▶ _INSTRUCTIONS FOR THE TASK_
Copy out every line of the data that has the word "induction" somewhere in it.

▶ _SUPPLIED DATA_

*** Block opens ***

(** The table with the links of [cs] cleared. *)
Definition freed s cs s' : Prop :=
  same_fs s s' ∧ (∀ c, c ∈ cs → fat_entry s' c = Some 0) ∧
  (∀ c, cluster_ok c → c ∉ cs → fat_entry s' c = fat_entry s c).

Lemma free_chain_iter s cs :
  chain s cs → NoDup cs →
  ∃ s', itern (Datatypes.S (length cs)) (λ c,
      if negb (c =? 0) && (c <? 0x0FFFFFF8) then
        next ← get_next_cluster junk c;
        set_next_cluster junk c FAT32_FREE;;
        mret (inl next)
      else mret (inr tt)) (default FAT32_EOC (head cs)) s = Ret (inr tt, s') ∧ freed s cs s'.
Proof.
  revert s. induction cs as [|c cs IH]; intros s Hch Hnd.
  - exists s. split; [done|]. split_and!; [apply same_fs_refl|by intros ? ?%elem_of_nil|done].
  - pose proof Hch as (Hc & Hn & Hch'). apply list.NoDup_cons in Hnd as [Hnin Hnd].
    assert (Hok : cluster_ok c) by (unfold cluster_ok, FAT32_BAD in *; lia).
    assert (Hsome : is_Some (fat_entry s c)).
    { apply (next_some s c _ Hn). unfold FAT32_EOC, FAT32_BAD in *.
      destruct cs as [|c' cs]; simpl; [lia|]. destruct Hch' as ([_ Hc'] & _). unfold FAT32_BAD in Hc'. lia. }
    destruct (set_next_run s c 0 Hok Hsome) as (s1 & Hset & Hsame & Hzero & Hother & _).
    assert (Hcs_ok : ∀ c', c' ∈ cs → cluster_ok c' ∧ c' ≠ c).
    { intros c' Hin. split; [|by intros ->]. apply list_elem_of_lookup in Hin as [i Hi].
      destruct (chain_lookup s cs i c' Hch' Hi) as (? & _). unfold cluster_ok, FAT32_BAD in *. lia. }
    destruct (IH s1) as (s2 & Hrun & Hsame2 & Hz2 & Ho2).
    { apply (chain_other s s1); [done| |done]. intros c' Hin. destruct (Hcs_ok c' Hin). by apply Hother. }
    { done. }
    exists s2. split.
    + change (length (c :: cs)) with (Datatypes.S (length cs)).
      remember (Datatypes.S (length cs)) as n eqn:En. cbn [head default]. simpl itern.
      unfold FAT32_BAD in Hc. destruct (Z.eqb_spec c 0); [lia|]. destruct (Z.ltb_spec c 0x0FFFFFF8); [|lia].
      cbn [negb andb]. unfold mbind at 1, comp_bind at 1.
      rewrite (run_bind _ _ _ _ _ (get_next_run s c Hok)). rewrite (run_bind _ _ _ _ _ Hset).
      cbn [mret comp_ret]. rewrite Hn. exact Hrun.
    + split_and!; [by eapply same_fs_trans| |].
      * intros c' [->|Hin]%elem_of_cons; [|by apply Hz2]. rewrite Ho2 by done. by rewrite Hzero.
      * intros c' Hc' Hnin'. apply not_elem_of_cons in Hnin' as [Hne Hnin'].
        rewrite Ho2 by done. by apply Hother.
Qed.
(* ===== verification/Gpt.v ===== *)
(** * Gpt: the partition table listing (src/fs/gpt.c, include/gpt.h)

    Buffers are byte lists; reading an entry past the end of its buffer is
    undefined. *)

From Stdlib Require Import ZArith Lia String.
From stdpp Require Import base numbers list option strings.
From S2P Require Import Prelude.
Open Scope Z_scope.

(** The header's fields, at their offsets in [gpt_header_t]. *)
Definition gpt_signature (b : list Z) : Z := ld64 b 0.
Definition num_partition_entries (b : list Z) : Z := ld32 b 80.
Definition EFI_PART : Z := 0x5452415020494645.

(** An entry's fields, at their offsets in [gpt_entry_t]. *)
Definition sizeof_entry : Z := 128.
Definition guid_data1 (e : list Z) : Z := ld32 e 0.
Definition guid_data2 (e : list Z) : Z := ld16 e 4.
Definition starting_lba (e : list Z) : Z := ld64 e 32.
Definition ending_lba (e : list Z) : Z := ld64 e 40.
Definition unused (e : list Z) : bool := (guid_data1 e =? 0) && (guid_data2 e =? 0).

Section gpt.
Context {X : Type} `{Console X}.

Definition gpt_entry (entries : list Z) (i : Z) : comp X (list Z) :=
  if sizeof_entry * i + sizeof_entry <=? Z.of_nat (length entries)
  then mret (slice entries (sizeof_entry * i) 128) else undef.

Definition print_partition (i : Z) (e : list Z) : comp X unit :=
  print_string "  Part ";;
  kprint_dec (i + 1);;
  print_string ": LBA ";;
  kprint_dec (u32 (starting_lba e));;
  print_string " -> ";;
  kprint_dec (u32 (ending_lba e));;
  print_char 10.

Definition gpt_parse (lba1_buffer entries_buffer : list Z) : comp X Z :=
  if negb (gpt_signature lba1_buffer =? EFI_PART) then
    print_string ("GPT: Invalid EFI PART signature!" +:+ NL);;
    mret (-1)
  else
    print_string ("GPT: Valid Header Found." +:+ NL);;
    print_string "GPT: Found ";;
    kprint_dec (num_partition_entries lba1_buffer);;
    print_string (" partition entries." +:+ NL);;
    for_each 0 (num_partition_entries lba1_buffer) (λ i,
      e ← gpt_entry entries_buffer i;
      if unused e then mret tt else print_partition i e);;
    mret 0.
End gpt.

(** ** What the listing says *)

(** The used entries among the first [n], with their numbers. *)
Definition used_entries (entries : list Z) (n : nat) : list (Z * list Z) :=
  List.filter (λ '(_, e), negb (unused e))
    (map (λ k, (Z.of_nat k, slice entries (sizeof_entry * Z.of_nat k) 128)) (seq 0 n)).

(** What is printed for one entry. *)
Definition entry_out (p : Z * list Z) : list out :=
  [OutStr "  Part "; OutDec (u32 (p.1 + 1)); OutStr ": LBA "; OutDec (u32 (starting_lba p.2)); OutStr " -> ";
   OutDec (u32 (ending_lba p.2)); OutChar 10].

Lemma used_entries_S entries n :
  used_entries entries (Datatypes.S n) =
  used_entries entries n ++
  (let e := slice entries (sizeof_entry * Z.of_nat n) 128 in if unused e then [] else [(Z.of_nat n, e)]).
Proof.
  unfold used_entries. rewrite seq_S, map_app, List.filter_app. f_equal. simpl. by destruct (unused _).
Qed.

#[export] Instance console_log : Console (list out) := λ o l, l ++ [o].

Lemma u32_idem x : u32 (u32 x) = u32 x.
Proof. unfold u32. apply Zmod_mod. Qed.

Definition gpt_body (entries : list Z) (i : Z) : comp (list out) (option unit) :=
  (e ← gpt_entry entries i; if unused e then mret tt else print_partition i e);; mret None.

(** The first [n] entries, when the buffer holds them. *)
Lemma list_entries entries n log :
  128 * Z.of_nat n ≤ Z.of_nat (length entries) →
  for_nat n 0 (gpt_body entries) log = Ret (None, log ++ concat (map entry_out (used_entries entries n))).
Proof.
  induction n as [|n IH]; intros Hn; [by rewrite app_nil_r|].
  replace (Datatypes.S n) with (n + 1)%nat by lia. rewrite for_nat_app.
  rewrite (run_bind _ _ _ _ _ (IH ltac:(lia))). rewrite Nat.add_1_r, used_entries_S, map_app, concat_app, app_assoc.
  generalize (log ++ concat (map entry_out (used_entries entries n))). intros l. simpl.
  unfold gpt_body, gpt_entry, sizeof_entry. rewrite Z.add_0_l.
  destruct (Z.leb_spec (128 * Z.of_nat n + 128) (Z.of_nat (length entries))); [|lia].
  unfold mbind, comp_bind, mret, comp_ret. destruct (unused _); simpl; [by rewrite app_nil_r|].
  unfold print_partition, mbind, comp_bind, print_string, kprint_dec, print_char, modify, emit, console_log. simpl.
  rewrite !u32_idem, <-!app_assoc. done.
Qed.

Lemma list_past_end entries i log : Z.of_nat (length entries) < 128 * i + 128 → gpt_body entries i log = Undef.
Proof.
  intros Hi. unfold gpt_body, gpt_entry, sizeof_entry, mbind, comp_bind.
  destruct (Z.leb_spec (128 * i + 128) (Z.of_nat (length entries))); [lia|done].
Qed.

Definition gpt_head (n : Z) : list out :=
  [OutStr ("GPT: Valid Header Found." +:+ NL); OutStr "GPT: Found "; OutDec (u32 n);
   OutStr (" partition entries." +:+ NL)].

Lemma gpt_parse_eq header entries log :
  gpt_signature header = EFI_PART →
  gpt_parse header entries log =
  (_ ← for_nat (Z.to_nat (num_partition_entries header)) 0 (gpt_body entries); mret 0)
    (log ++ gpt_head (num_partition_entries header)).
Proof.
  intros Hsig. unfold gpt_parse. rewrite Hsig. unfold for_each, for_range. rewrite Z.sub_0_r.
  fold (gpt_body entries). change (negb (EFI_PART =? EFI_PART)) with false. cbn iota.
  unfold print_string, kprint_dec, modify, emit, console_log, mbind, comp_bind, mret, comp_ret.
  rewrite <-!app_assoc. cbn [app]. by destruct (for_nat _ _ _ _) as [[]| |].
Qed.

(** The partition listing.  A buffer without the signature is refused
    with -1 and one message; otherwise, when the entry buffer holds the number
    of entries the header claims, every used entry is printed once, in order,
    with its number from 1, and nothing else; when it holds fewer, the code
    reads past the buffer. *)
Theorem gpt_parse_lists (header entries : list Z) (log : list out) :
  0 ≤ num_partition_entries header →
  (gpt_signature header ≠ EFI_PART →
     gpt_parse header entries log = Ret (-1, log ++ [OutStr ("GPT: Invalid EFI PART signature!" +:+ NL)])) ∧
  (gpt_signature header = EFI_PART → 128 * num_partition_entries header ≤ Z.of_nat (length entries) →
     gpt_parse header entries log =
       Ret (0, log ++ gpt_head (num_partition_entries header) ++ concat (map entry_out (used_entries entries (Z.to_nat (num_partition_entries header)))))) ∧
  (gpt_signature header = EFI_PART → Z.of_nat (length entries) < 128 * num_partition_entries header → gpt_parse header entries log = Undef).
Proof.
  intros Hn. split; [|split].
  - intros Hsig. unfold gpt_parse. destruct (Z.eqb_spec (gpt_signature header) EFI_PART); [done|]. done.
  - intros Hsig Hlen. rewrite gpt_parse_eq by done. rewrite (run_bind _ _ _ _ _ (list_entries entries (Z.to_nat (num_partition_entries header)) _ ltac:(lia))).
    by rewrite <-app_assoc.
  - intros Hsig Hlen. rewrite gpt_parse_eq by done.
    set (n := num_partition_entries header) in *. set (m := Z.to_nat (Z.of_nat (length entries) / 128)).
    assert (Hm : (m < Z.to_nat n)%nat ∧ 128 * Z.of_nat m ≤ Z.of_nat (length entries) < 128 * Z.of_nat m + 128).
    { assert (Em : Z.of_nat m = Z.of_nat (length entries) / 128) by (unfold m; rewrite Z2Nat.id; [done|apply Z.div_pos; lia]).
      pose proof (Z.div_mod (Z.of_nat (length entries)) 128 ltac:(lia)).
      pose proof (Z.mod_pos_bound (Z.of_nat (length entries)) 128 ltac:(lia)). clearbody m. lia. }
    replace (Z.to_nat n) with (m + Datatypes.S (Z.to_nat n - m - 1))%nat by lia.
    unfold mbind, comp_bind. rewrite for_nat_app.
    rewrite (run_bind _ _ _ _ _ (list_entries entries m _ ltac:(lia))). cbn [for_nat].
    unfold mbind, comp_bind. rewrite Z.add_0_l, list_past_end by lia. done.
Qed.

(** A header that claims two entries, the second one used. *)
Definition gpt_demo : list Z := bytes_of "EFI PART" ++ replicate 72 0 ++ [2; 0; 0; 0] ++ replicate 428 0.
Definition entries_demo : list Z :=
  replicate 128 0 ++ replicate 4 1 ++ replicate 28 0 ++ le_enc 8 2048 ++ le_enc 8 4095 ++ replicate 80 0.

Lemma gpt_parse_lists_witness :
  gpt_parse gpt_demo entries_demo [] =
    Ret (0, gpt_head 2 ++ [OutStr "  Part "; OutDec 2; OutStr ": LBA "; OutDec 2048; OutStr " -> "; OutDec 4095; OutChar 10]) ∧
  gpt_parse gpt_demo (take 200 entries_demo) [] = Undef.
Proof.
  split.
  - exact (proj1 (proj2 (gpt_parse_lists gpt_demo entries_demo [] ltac:(discriminate))) eq_refl ltac:(discriminate)).
  - exact (proj2 (proj2 (gpt_parse_lists gpt_demo (take 200 entries_demo) [] ltac:(discriminate))) eq_refl ltac:(reflexivity)).
Defined.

*** Block closes ***

▶ _REPLY TO THE TASK_
  revert s. induction cs as [|c cs IH]; intros s Hch Hnd.
  induction n as [|n IH]; intros Hn; [by rewrite app_nil_r|].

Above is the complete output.